» Supplied entries
::::::

(** The chunks of column [i] in a row group are those of [arrs]. *)
Definition dict_written (c : SharedDictionaryContext) (arrs : list Array) (i : nat) (g : Group) : Prop :=
  ∃ dt done chunks, types !! i = Some dt ∧ arrs = map (PrimArray dt) (concat done) ∧
    segments c dt done chunks ∧ filter (column_of i) (g_chunks g) = in_col i chunks.

Definition dict_finished (arrs : list Array) (i : nat) (s : S) : Prop :=
  dict_written (sp_ctx s) arrs i (sp_current s) ∧ pool string_hash (sp_ctx s) ∧ is_Some (sp_counters s !! i) ∧
  ∃ dt e, types !! i = Some dt ∧ sp_encoders s !! i = Some (FlatColEncoder e (Z.of_nat i)) ∧
    dict_encoder limit wasm ct dt [] e.

Lemma dict_written_grows c c' arrs i g : grows c c' → dict_written c arrs i g → dict_written c' arrs i g.
Proof using Type.
  intros Hg (dt & done & chunks & Hdt & -> & Hs & Hf). exists dt, done, chunks.
  split_and!; [done|done| |done]. by eapply segments_grow.
Qed.

(** A step of column [i] that puts chunks into the row group. *)
Lemma emit_dict i (s : S) e' c' ctx' chunks :
  grows (sp_ctx s) ctx' →
  let s' : S := mkSpec (<[i := e']> (sp_encoders s)) (<[i := c']> (sp_counters s)) ctx' (sp_rows s)
              (sp_groups s) (mkGroup (g_rows (sp_current s)) (g_chunks (sp_current s) ++ in_col i chunks))
  in only_dict i s s' ∧ same_rest grows s s'.
Proof using Type.
  intros Hg. cbv zeta. destruct (emit_only i s e' c' chunks) as [[Ho1 Ho2 Ho3] [_ Hr1 Hr2 Hr3 Hr4]].
  split; [split; [by split|done]|by split].
Qed.

Lemma write_dict rows arrs i (s : S) col s' :
  dict_pending arrs i s → dict_fits i col → sp_write_column ∅ rows s (Z.of_nat i, col) = Ok s' →
  dict_pending (arrs ++ [col]) i s' ∧ only_dict i s s' ∧ same_rest grows s s'.
Proof using All.
  intros (dt & done & cols & chunks & e & Hdt & -> & Hpool & Hseg & Hfi & _ & He & Henc)
    (dt' & vals & Hdt' & ->) Hw. assert (dt' = dt) as -> by congruence.
  unfold sp_write_column in Hw. apply obind_Ok in Hw as (x & _ & Hw). rewrite lookup_empty in Hw.
  apply (run_column _ _ _ _ _ He) in Hw as (c & res & e' & c' & ctx' & Hc & Hrun & ->).
  cbn [encode dict_encoders logical_encoder log_encode_chunks] in Hrun. unfold flat_encode, in_column in Hrun.
  destruct (phys_encode string_hash e (PrimArray dt vals) c (sp_ctx s)) as [[[[more e1] c1] ctx1]| |] eqn:Hp;
    [|done..]. cbn [obind] in Hrun. fold (in_col i more) in Hrun.
  destruct (then_some_chunks (in_col i more) (FlatColEncoder e1 (Z.of_nat i)) c1 ctx1) as (res' & Hres & Hdef).
  rewrite Hres in Hrun. injection Hrun as <- <- <- <-. rewrite Hdef.
  pose proof (Forall_lookup_1 _ _ _ _ Htypes Hdt) as Hmt.
  destruct (dict_encode_step string_hash limit wasm ct Hlimit allowed Hallowed dt cols vals e c (sp_ctx s) more e1 c1 ctx1)
    as (done' & cols' & Hcols & Henc' & Hseg' & Hg); [by try done..|].
  destruct (emit_dict i s (FlatColEncoder e1 (Z.of_nat i)) c1 ctx1 more Hg) as [Ho Hrest].
  split; [|done]. exists dt, (done ++ done'), cols', (chunks ++ more), e1.
  split; [done|]. split; [by rewrite concat_app, <-app_assoc, <-Hcols, (app_assoc (concat done)), (map_app _ (_ ++ _))|].
  split; [by apply Hg|]. cbn. split_and!; [|..|done].
  - by apply segments_app; [eapply segments_grow|].
  - rewrite filter_app, Hfi, in_col_same. unfold in_col. by rewrite map_app.
  - exists c1. apply list_lookup_insert_eq. by eapply lookup_lt_Some.
  - apply list_lookup_insert_eq. by eapply lookup_lt_Some.
Qed.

::::::

» Your goal
Retype exactly the span of lines from the one with "in only_dict i s s' ∧ same_rest grows s s'." through the one with "cbn [encode dict_encoders"; include both ends and omit the rest of the material.

» Exercise output
  in only_dict i s s' ∧ same_rest grows s s'.
Proof using Type.
  intros Hg. cbv zeta. destruct (emit_only i s e' c' chunks) as [[Ho1 Ho2 Ho3] [_ Hr1 Hr2 Hr3 Hr4]].
  split; [split; [by split|done]|by split].
Qed.

Lemma write_dict rows arrs i (s : S) col s' :
  dict_pending arrs i s → dict_fits i col → sp_write_column ∅ rows s (Z.of_nat i, col) = Ok s' →
  dict_pending (arrs ++ [col]) i s' ∧ only_dict i s s' ∧ same_rest grows s s'.
Proof using All.
  intros (dt & done & cols & chunks & e & Hdt & -> & Hpool & Hseg & Hfi & _ & He & Henc)
    (dt' & vals & Hdt' & ->) Hw. assert (dt' = dt) as -> by congruence.
  unfold sp_write_column in Hw. apply obind_Ok in Hw as (x & _ & Hw). rewrite lookup_empty in Hw.
  apply (run_column _ _ _ _ _ He) in Hw as (c & res & e' & c' & ctx' & Hc & Hrun & ->).
  cbn [encode dict_encoders logical_encoder log_encode_chunks] in Hrun. unfold flat_encode, in_column in Hrun.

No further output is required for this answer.